"Apakah aku bisa mencari jalan pulang menggunakan benda bernama ponsel ini?" Tanya Adro penuh harap.
Grace menghela pelan. "Benda ini bisa menghubungkanmu dengan orang yang jauh. Namun ia tidak bisa membawamu ke mana-mana. Maaf,"
Melihat ekspresi Adro yang semakin sendu membuat Grace merasa kasihan. Pria itu memiliki calon istri yang sedang menunggunya. Grace bisa membayangkan bagaimana perasaan wanita itu saat calon suaminya tiba-tiba menghilang beberapa jam sebelum upacara pernikahan mereka. Ia pasti merasa sangat panik dan ketakutan.
"Tapi, aku akan coba mencari di internet tentang tempat kau berasal. Mungkin saja tempatmu itu berada di belahan dunia lain," Grace menadahkan tangan, meminta ponselnya kembali.
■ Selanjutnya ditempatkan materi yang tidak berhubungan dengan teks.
Lemma callback_returns_on_equal_buffers_witness :
  exists w',
    streamingCallback 3 0 THRESHOLD_CLOCK THRESHOLD_DATA VOLTAGE_RANGE
      TOTAL_SAMPLES "samples" true togglingBatch = Ok w'.
Proof.
  apply (callback_returns_on_equal_buffers 3 0 THRESHOLD_CLOCK
           THRESHOLD_DATA VOLTAGE_RANGE TOTAL_SAMPLES "samples" true
           togglingBatch).
  reflexivity.
Defined.

(** X10. A returning callback only appends to the file, what it appends
    is a text of ['0'] and ['1'], the counter grows by the number of
    characters appended, and the buffers are left as they were; this
    holds in every capture mode and with or without overflow. *)
Theorem callback_appends_what_it_counts (noOfSamples overflow : Z)
        (thresholdClock thresholdData VOLTAGE_RANGE : Q)
        (totalSamples : Z) (captureMode : string) (useX10Probe : bool)
        (w w' : World) :
  streamingCallback noOfSamples overflow thresholdClock thresholdData
    VOLTAGE_RANGE totalSamples captureMode useX10Probe w = Ok w' ->
  exists appended : string,
    isBitString appended = true
    /\ outputFile w' = (outputFile w ++ appended)%string
    /\ samplesCollected w'
       = samplesCollected w + Z.of_nat (String.length appended)
    /\ bufferClock w' = bufferClock w
    /\ bufferData w' = bufferData w.
Proof.
  intros Hcall.
  destruct (callback_effect _ _ _ _ _ _ _ _ _ _ Hcall)
    as (kept & Hbits & _ & Hclk & Hdat & Hcount & Hfile).
  exists (Py.join (map Py.str kept)).
  split; [now apply isBitString_join_bits|].
  split; [exact Hfile|].
  split; [now rewrite length_join_bits|].
  split; assumption.
Qed.

Lemma callback_appends_what_it_counts_witness :
  exists appended : string,
    isBitString appended = true
    /\ "1" = ("" ++ appended)%string.
Proof.
  destruct (callback_appends_what_it_counts 4 0 THRESHOLD_CLOCK
              THRESHOLD_DATA VOLTAGE_RANGE 1 "samples" true togglingBatch
              {| bufferClock := [0; 32767; 0; 32767];
                 bufferData := [32767; 0; 32767; 0];
                 samplesCollected := 1;
                 outputFile := "1";
                 console := [] |})
    as (appended & Hbits & Hfile & _).
  - reflexivity.
  - exists appended. split; [exact Hbits | exact Hfile].
Defined.

(** X11. One call of the callback adds at most one bit per two samples
    of the clock buffer: two rising edges need a sample in between. *)
Theorem callback_at_most_half_the_samples (noOfSamples overflow : Z)
        (thresholdClock thresholdData VOLTAGE_RANGE : Q)
        (totalSamples : Z) (captureMode : string) (useX10Probe : bool)
        (w w' : World) :
  streamingCallback noOfSamples overflow thresholdClock thresholdData
    VOLTAGE_RANGE totalSamples captureMode useX10Probe w = Ok w' ->
  0 <= samplesCollected w' - samplesCollected w
  /\ 2 * (samplesCollected w' - samplesCollected w)
     <= Z.of_nat (List.length (bufferClock w)).
Proof.
  intros Hcall.
  destruct (callback_effect _ _ _ _ _ _ _ _ _ _ Hcall)
    as (kept & _ & Hhalf & _ & _ & Hcount & _).
  lia.
Qed.

Lemma callback_at_most_half_the_samples_witness :
  0 <= 2 - 0 /\ 2 * (2 - 0) <= 4.
Proof.
  apply (callback_at_most_half_the_samples 4 0 THRESHOLD_CLOCK
           THRESHOLD_DATA VOLTAGE_RANGE TOTAL_SAMPLES "time" true
           togglingBatch
           {| bufferClock := [0; 32767; 0; 32767];
              bufferData := [32767; 0; 32767; 0];
              samplesCollected := 2;
              outputFile := "11";
              console := [] |}).
  reflexivity.
Defined.
Lemma set_geometry_geometry (rows : list (GeoFrame.Row A))
    (column : list (object Geometry)) :
  List.length column = List.length rows ->
  map (GeoFrame.geometry A) (GeoFrame.set_geometry A rows column) = column.
Proof.
  revert column. induction rows as [| r rows IH]; intros [| g gs] H;
    cbn in *; try reflexivity; try discriminate.
  rewrite IH by lia. reflexivity.
Qed.



End FrameExtras.



(** ** Ellipse: what sequences of calls keep, and what assignments leave *)

Section EllipseExtras.

Context `{L : Library}.

Lemma run_call_ok (c : Call) (w : World) : World_ok w -> World_ok (run_call c w).
Proof.
  intro Hw. destruct c; cbn [run_call].
  - apply generate_ellipse_ok. exact Hw.
  - apply ellipse_ok. exact Hw.
  - exact Hw.
  - exact Hw.
  - exact Hw.
  - exact Hw.
Qed.

Lemma run_calls_ok (cs : list Call) (w : World) :
  World_ok w -> World_ok (run_calls cs w).
Proof.
  revert w. induction cs as [| c cs IH]; intros w Hw; [exact Hw |].
  cbn [run_calls fold_left]. apply IH, run_call_ok, Hw.
Qed.

Lemma fresh_world_ok (c : Coord) (a b : Quantity) (o : Q) (n : nat) :
  World_ok (fresh_world c a b o n).
Proof. intros q Hq. discriminate Hq. Qed.



End EllipseExtras.


(** ** Ellipse Constructor: degenerate axes and the number of vertices *)

Lemma Forall2_Forall_r {A B} (P : A -> B -> Prop) (Q' : B -> Prop)
    (l : list A) (l' : list B) :
  (forall a b, P a b -> Q' b) -> Forall2 P l l' -> Forall Q' l'.
Proof.
  intros H H2. induction H2; constructor; eauto.
Qed.

Section ConstructionExtras.

Context `{L : Library}.

Lemma scale_length (g : Geometry) (xfact yfact : Q) :
  List.length (Shapely.coords (Shapely.scale g xfact yfact))
  = List.length (Shapely.coords g).
Proof. symmetry. exact (Forall2_length (scale_vertices g xfact yfact)). Qed.

Lemma rotate_length (g : Geometry) (angle : Q) :
  List.length (Shapely.coords (Shapely.rotate g angle))
  = List.length (Shapely.coords g).
Proof. symmetry. exact (Forall2_length (rotate_vertices g angle)). Qed.

Lemma in_meters_zero (a : Quantity) : magnitude a == 0 -> in_meters a == 0.
Proof.
  intro H. unfold in_meters, to. cbn [magnitude]. rewrite H.
  destruct (units a); reflexivity.
Qed.

(** X8.  A semi-major axis of zero length is accepted: with orientation 0
    every vertex of the in-frame polygon has the x of the centre of the
    buffer's bounding box, so the polygon is collapsed onto a vertical
    segment. *)
Theorem zero_semi_major_collapses
    (c : Geometry) (a b : Quantity) (r : Q) :
  magnitude a == 0 ->
  Forall (fun v => fst v == fst (Shapely.center (geom_buffer c 1 r)))
    (Shapely.coords (_generate_utm_ellipse c a b 0 r)).
Proof.
  intro H. apply in_meters_zero in H.
  rewrite generate_utm_ellipse_unfold. cbn [Qeq_bool].
  change (Qeq_bool 0 0) with true. cbv iota.
  unfold scaled_unit_buffer.
  refine (Forall2_Forall_r _ _ _ _ _
            (scale_vertices (geom_buffer c 1 r) (in_meters a) (in_meters b))).
  intros v v' [Hx _]. rewrite Hx, H. ring.
Qed.
(** * Recipe_Generator.py: the matching-and-ranking core of RecipeGenerator

    A shallow embedding of the class [RecipeGenerator] of
    [src/Recipe_Generator.py] and the properties of its four methods
    [extract_ingredients], [find_recipes], [_calculate_match_score] and
    [format_recipe].

    Conventions.
    - Python [int] is [Z]; Python [str] is [string]; a Python list is a [list].
    - The pandas row and the result dict have fixed keys and are records
      ([Row.t], [Match.t]).
    - The three library calls the class relies on are not part of the
      repository and are section variables: [fuzz.partial_ratio], [str.lower]
      and the spaCy pipeline [nlp].
    - [list(set(xs))] goes through a [gset string]; the order of its elements
      stands for the arbitrary order of a Python set, and nothing below
      depends on it.
    - A method of the class is a computation over the object [self]. *)

From Stdlib Require Import ZArith List Bool Ascii String Sorted Permutation Lia.
From Stdlib Require Import Decimal DecimalString.
From stdpp Require Import gmap strings.
Import ListNotations.

Local Open Scope Z_scope.

(** ** Data model *)

(** One row of [self.df], as [find_recipes] reads it: the columns [id],
    [name], [minutes], [ingredients], [steps] and [n_ingredients]. *)
Module Row.
Record t : Type := mk {
  id : Z;
  name : string;
  minutes : Z;
  ingredients : list string;
  steps : list string;
  n_ingredients : Z
}.
End Row.

(** The dict appended to [matches] in [find_recipes]. *)
Module Match.
Record t : Type := mk {
  id : Z;
  name : string;
  time : Z;
  score : Z;
  ingredients : list string;
  steps : list string;
  n_ingredients : Z
}.
End Match.

(** A spaCy token, reduced to the three attributes [extract_ingredients]
    reads. *)
Module Token.
Record t : Type := mk {
  pos_ : string;
  is_stop : bool;
  lemma_ : string
}.
End Token.

(** The object: [self.df] is the only attribute. *)
Record RecipeGenerator : Type := { df : list Row.t }.

(** ** Methods as computations over [self] *)

Module Method.
Definition M (A : Type) : Type := RecipeGenerator -> A * RecipeGenerator.

Definition ret {A} (a : A) : M A := fun self => (a, self).

Definition bind {A B} (m : M A) (k : A -> M B) : M B :=
  fun self => let (a, self') := m self in k a self'.

(** Reading the attribute [self.df]. *)
Definition get_df : M (list Row.t) := fun self => (df self, self).

Definition result {A} (m : M A) (self : RecipeGenerator) : A := fst (m self).
Definition after {A} (m : M A) (self : RecipeGenerator) : RecipeGenerator :=
  snd (m self).
End Method.

Notation "x <- m ;; k" := (Method.bind m (fun x => k))
  (at level 100, m at next level, right associativity).

(** ** Built-in list operations *)

(** [l[:n]]: the first [n] elements for [n >= 0], all but the last [-n] for
    [n < 0]. *)
Definition slice_to {A} (l : list A) (n : Z) : list A :=
  if 0 <=? n then firstn (Z.to_nat n) l
  else firstn (Z.to_nat (Z.of_nat (length l) + n)) l.

(** [matches.sort(key=lambda x: x['score'], reverse=True)].  [list.sort] is a
    stable sort, and [reverse=True] keeps elements with equal keys in their
    original order; the result is the only list with these properties (see
    [stable_sort_unique]), so a stable insertion sort computes it. *)
Fixpoint insert_by_score (x : Match.t) (l : list Match.t) : list Match.t :=
  match l with
  | [] => [x]
  | y :: l' =>
      if Match.score x <? Match.score y then y :: insert_by_score x l'
      else x :: l
  end.

Definition sort_by_score_desc (l : list Match.t) : list Match.t :=
  fold_right insert_by_score [] l.
(** * Life-insurance policy canister (src/src/index.ts)

    A shallow embedding of the Azle canister that stores life-insurance
    policies in a [StableBTreeMap<string, LifeInsurancePolicy>] and exposes
    six entry points: [createInsurancePolicy], [getInsurancePolicy],
    [getAllInsurancePolicies], [updateInsurancePolicy],
    [deleteInsurancePolicy] and [fileClaim].

    - The stable map is a [gmap string Policy.t]; every entry point takes the
      store and returns its result together with the new store.
    - The ambient [ic] context of one message (the caller, [ic.time()], and
      the [uuidv4()] value drawn by the message) is an explicit [Env].
    - JavaScript [number] is a binary64 float ([PrimFloat.float]); [nat64] is
      [N]. *)

From Stdlib Require Import Floats.
From stdpp Require Import base gmap strings list.

(** ** Data model *)

(** A [Principal] is an instance of the Principal class of the IC agent
    library: a JavaScript object. [===] on two principals compares object
    identity, so we carry the object reference next to its textual form. *)
Record Principal := mkPrincipal {
  principal_ref : positive;
  principal_text : string
}.

(** [typeof p] of a Principal object is ["object"]; an object is truthy. *)
Definition typeof_principal (_ : Principal) : string := "object".
Definition truthy_principal (_ : Principal) : bool := true.

(** [===] on objects: reference identity. *)
Definition principal_strict_eq (p q : Principal) : bool :=
  Pos.eqb (principal_ref p) (principal_ref q).

Module Policy.
(** [type LifeInsurancePolicy = Record<{...}>] *)
Record t := mk {
  id : string;
  policyHolder : Principal;
  coverageAmount : float;
  premiumAmount : float;
  policyStartDate : N;
  policyEndDate : N;
  isClaimed : bool;
  createdAt : N;
  updatedAt : option N
}.
End Policy.

Module Payload.
(** [type LifeInsurancePolicyPayload = Record<{...}>], as the JavaScript
    object the entry point receives: a field is [None] when the object has
    no such property ([!(field in payload)]). *)
Record t := mk {
  policyHolder : option Principal;
  coverageAmount : option float;
  premiumAmount : option float;
  policyStartDate : option N;
  policyEndDate : option N;
  isClaimed : option bool
}.

(** The payload object with every declared property present. *)
Definition full (p : t) : Prop :=
  is_Some (policyHolder p) /\ is_Some (coverageAmount p) /\
  is_Some (premiumAmount p) /\ is_Some (policyStartDate p) /\
  is_Some (policyEndDate p) /\ is_Some (isClaimed p).
End Payload.

(** [Result<T, string>] of Azle. *)
Inductive Result (T : Type) :=
| Ok (v : T)
| Err (e : string).
Arguments Ok {T} v.
Arguments Err {T} e.

(** [insurancePolicyStorage] *)
Abbreviation Store := (gmap string Policy.t).

(** The [ic] context of one message. *)
Record Env := mkEnv {
  caller : Principal;   (* ic.caller() *)
  time : N;             (* ic.time(), constant during one message *)
  uuid : string         (* the value uuidv4() returns in this message *)
}.

(** ** Messages *)

Definition msg_invalid_id : string := "Invalid ID format.".
Definition msg_invalid_create_payload : string :=
  "Invalid payload for creating an insurance policy.".
Definition msg_invalid_update_payload : string :=
  "Invalid payload for updating an insurance policy.".
Definition msg_invalid_user : string := "Invalid current user ID.".
Definition msg_missing (field : string) : string :=
  String.append "Missing required field: " (String.append field ".").
Definition msg_not_found (id : string) : string :=
  String.append "Insurance Policy with ID=" (String.append id " not found.").
Definition msg_already_claimed (id : string) : string :=
  String.append "Claim for Insurance Policy with ID="
    (String.append id " has already been filed.").

(** ** Validation helpers *)

(** [!id || typeof id !== "string"] for an [id : string]. *)
Definition invalid_id (id : string) : bool := String.eqb id "".

Definition requiredFields : list string :=
  ["policyHolder"; "coverageAmount"; "premiumAmount"; "policyStartDate";
   "policyEndDate"; "isClaimed"].

(** [field in payload] *)
Definition has_field (p : Payload.t) (field : string) : bool :=
  if String.eqb field "policyHolder" then bool_decide (is_Some (Payload.policyHolder p))
  else if String.eqb field "coverageAmount" then bool_decide (is_Some (Payload.coverageAmount p))
  else if String.eqb field "premiumAmount" then bool_decide (is_Some (Payload.premiumAmount p))
  else if String.eqb field "policyStartDate" then bool_decide (is_Some (Payload.policyStartDate p))
  else if String.eqb field "policyEndDate" then bool_decide (is_Some (Payload.policyEndDate p))
  else if String.eqb field "isClaimed" then bool_decide (is_Some (Payload.isClaimed p))
  else false.

(** [for (const field of requiredFields) if (!(field in payload)) return ...]:
    the first required field the payload lacks. *)
Fixpoint first_missing (fields : list string) (p : Payload.t) : option string :=
  match fields with
  | [] => None
  | f :: fs => if has_field p f then first_missing fs p else Some f
  end.

(** ** Entry points *)

(** [createInsurancePolicy(payload)]; [None] stands for a falsy or non-object
    payload. The object literal [{id: uuidv4(), createdAt: ic.time(),
    updatedAt: Opt.None, ...payload}] takes every payload field. *)
Definition createInsurancePolicy (e : Env) (payload : option Payload.t) (s : Store)
    : Result Policy.t * Store :=
  match payload with
  | None => (Err msg_invalid_create_payload, s)
  | Some p =>
      match first_missing requiredFields p with
      | Some f => (Err (msg_missing f), s)
      | None =>
          match Payload.policyHolder p, Payload.coverageAmount p,
                Payload.premiumAmount p, Payload.policyStartDate p,
                Payload.policyEndDate p, Payload.isClaimed p with
          | Some ph, Some ca, Some pa, Some sd, Some ed, Some ic =>
              let insurancePolicy :=
                {| Policy.id := uuid e; Policy.createdAt := time e;
                   Policy.updatedAt := None;
                   Policy.policyHolder := ph; Policy.coverageAmount := ca;
                   Policy.premiumAmount := pa; Policy.policyStartDate := sd;
                   Policy.policyEndDate := ed; Policy.isClaimed := ic |} in
              (Ok insurancePolicy,
               <[Policy.id insurancePolicy := insurancePolicy]> s)
          | _, _, _, _, _, _ => (Err msg_invalid_create_payload, s) (* not reached *)
          end
      end
  end.

(** [getInsurancePolicy(id)] *)
Definition getInsurancePolicy (e : Env) (id : string) (s : Store)
    : Result Policy.t * Store :=
  if invalid_id id then (Err msg_invalid_id, s)
  else match s !! id with
       | Some policy => (Ok policy, s)
       | None => (Err (msg_not_found id), s)
       end.

(** [insurancePolicyStorage.values()] *)
Definition storage_values (s : Store) : list Policy.t := (map_to_list s).*2.

(** [getAllInsurancePolicies()] *)
Definition getAllInsurancePolicies (e : Env) (s : Store)
    : Result (list Policy.t) * Store :=
  let currentUserId := caller e in
  if negb (truthy_principal currentUserId)
     || negb (String.eqb (typeof_principal currentUserId) "string")
  then (Err msg_invalid_user, s)
  else (Ok (filter (fun policy =>
                      principal_strict_eq (Policy.policyHolder policy) currentUserId = true)
                   (storage_values s)), s).

(** [{...existingPolicy, ...payload, updatedAt: Opt.Some(ic.time())}]: every
    property the payload object has overrides the existing one. *)
Definition spread_update (existing : Policy.t) (p : Payload.t) (now : N) : Policy.t :=
  {| Policy.id := Policy.id existing;
     Policy.policyHolder := default (Policy.policyHolder existing) (Payload.policyHolder p);
     Policy.coverageAmount := default (Policy.coverageAmount existing) (Payload.coverageAmount p);
     Policy.premiumAmount := default (Policy.premiumAmount existing) (Payload.premiumAmount p);
     Policy.policyStartDate := default (Policy.policyStartDate existing) (Payload.policyStartDate p);
     Policy.policyEndDate := default (Policy.policyEndDate existing) (Payload.policyEndDate p);
     Policy.isClaimed := default (Policy.isClaimed existing) (Payload.isClaimed p);
     Policy.createdAt := Policy.createdAt existing;
     Policy.updatedAt := Some now |}.

(** [updateInsurancePolicy(id, payload)] *)
Definition updateInsurancePolicy (e : Env) (id : string) (payload : option Payload.t)
    (s : Store) : Result Policy.t * Store :=
  if invalid_id id then (Err msg_invalid_id, s)
  else match payload with
  | None => (Err msg_invalid_update_payload, s)
  | Some p =>
      match first_missing requiredFields p with
      | Some f => (Err (msg_missing f), s)
      | None =>
          match s !! id with
          | Some existingPolicy =>
              let updatedPolicy := spread_update existingPolicy p (time e) in
              (Ok updatedPolicy, <[Policy.id updatedPolicy := updatedPolicy]> s)
          | None => (Err (msg_not_found id), s)
          end
      end
  end.

(** [deleteInsurancePolicy(id)] *)
Definition deleteInsurancePolicy (e : Env) (id : string) (s : Store)
    : Result Policy.t * Store :=
  if invalid_id id then (Err msg_invalid_id, s)
  else match s !! id with
       | Some existingPolicy => (Ok existingPolicy, delete id s)
       | None => (Err (msg_not_found id), s)
       end.

(** [{...policy, isClaimed: true, updatedAt: Opt.Some(ic.time())}] *)
Definition claimed_policy (policy : Policy.t) (now : N) : Policy.t :=
  {| Policy.id := Policy.id policy;
     Policy.policyHolder := Policy.policyHolder policy;
     Policy.coverageAmount := Policy.coverageAmount policy;
     Policy.premiumAmount := Policy.premiumAmount policy;
     Policy.policyStartDate := Policy.policyStartDate policy;
     Policy.policyEndDate := Policy.policyEndDate policy;
     Policy.isClaimed := true;
     Policy.createdAt := Policy.createdAt policy;
     Policy.updatedAt := Some now |}.

(** [fileClaim(id)] *)
Definition fileClaim (e : Env) (id : string) (s : Store) : Result Policy.t * Store :=
  if invalid_id id then (Err msg_invalid_id, s)
  else match s !! id with
       | Some policy =>
           if Policy.isClaimed policy then (Err (msg_already_claimed id), s)
           else let updatedPolicy := claimed_policy policy (time e) in
                (Ok updatedPolicy, <[Policy.id updatedPolicy := updatedPolicy]> s)
       | None => (Err (msg_not_found id), s)
       end.

(** ** The canister as a state machine *)

(** One message to the canister. *)
Inductive Call :=
| CreateInsurancePolicy (payload : option Payload.t)
| GetInsurancePolicy (id : string)
| GetAllInsurancePolicies
| UpdateInsurancePolicy (id : string) (payload : option Payload.t)
| DeleteInsurancePolicy (id : string)
| FileClaim (id : string).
"Nama kerajaanku adalah Groendez a Lend," Ucap Adro seraya menyerahkan ponsel itu.
Grace mengangguk dan mengetik nama tersebut di pencarian internet. Ia bahkan mengejanya pada Adro agar tidak salah menulis. Namun sayangnya, pencarian tersebut tidak membuahkan hasil.
"Maaf. Aku sudah mencarinya. Namun tidak ada nama Groendez a Lend di dunia ini, Adro-" Ucap Grace. Lalu ia tersadar akan sesuatu. "Maaf, maksudku Pangeran Adro,"
Adro menggeleng pelan. "Tidak apa. Di duniamu aku bukanlah pangeran. Kau bisa memanggil namaku seperti aku memanggil namamu agar itu terasa adil." Ia tersenyum lembut pada gadis itu. "Sesungguhnya, aku sangat berterimakasih padamu. Mungkin bagimu, kemunculanku sangat mustahil. Mempercayai bahwa aku adalah seorang pangeran dari sebuah kerajaan yang tidak nyata di duniamu pasti sangat sulit. Aku sangat menghargaimu yang sudah percaya pada kata-kataku."
"Apa kau tau, sebenarnya di awal, aku berpikir kau adalah orang gila." Grace terkekeh kecil. "Namun kau juga harus mengingat bahwa aku menyaksikan dengan kedua mataku sendiri saat kau keluar dari pintu buntu itu. Meski semua ceritamu tidak masuk akal sama sekali, mau tidak mau aku harus percaya, 'kan?"
Adro tersenyum hangat. Sungguh, jika Grace tidak banyak-banyak memperingatkan hatinya, mungkin ia sudah jatuh hati pada pria itu. Adro memiliki rupa dan postur yang tidak bisa ditoleransi oleh akal sehat wanita.
"Oh ya, sepertinya kau harus mengganti pakaian," Grace tersadar.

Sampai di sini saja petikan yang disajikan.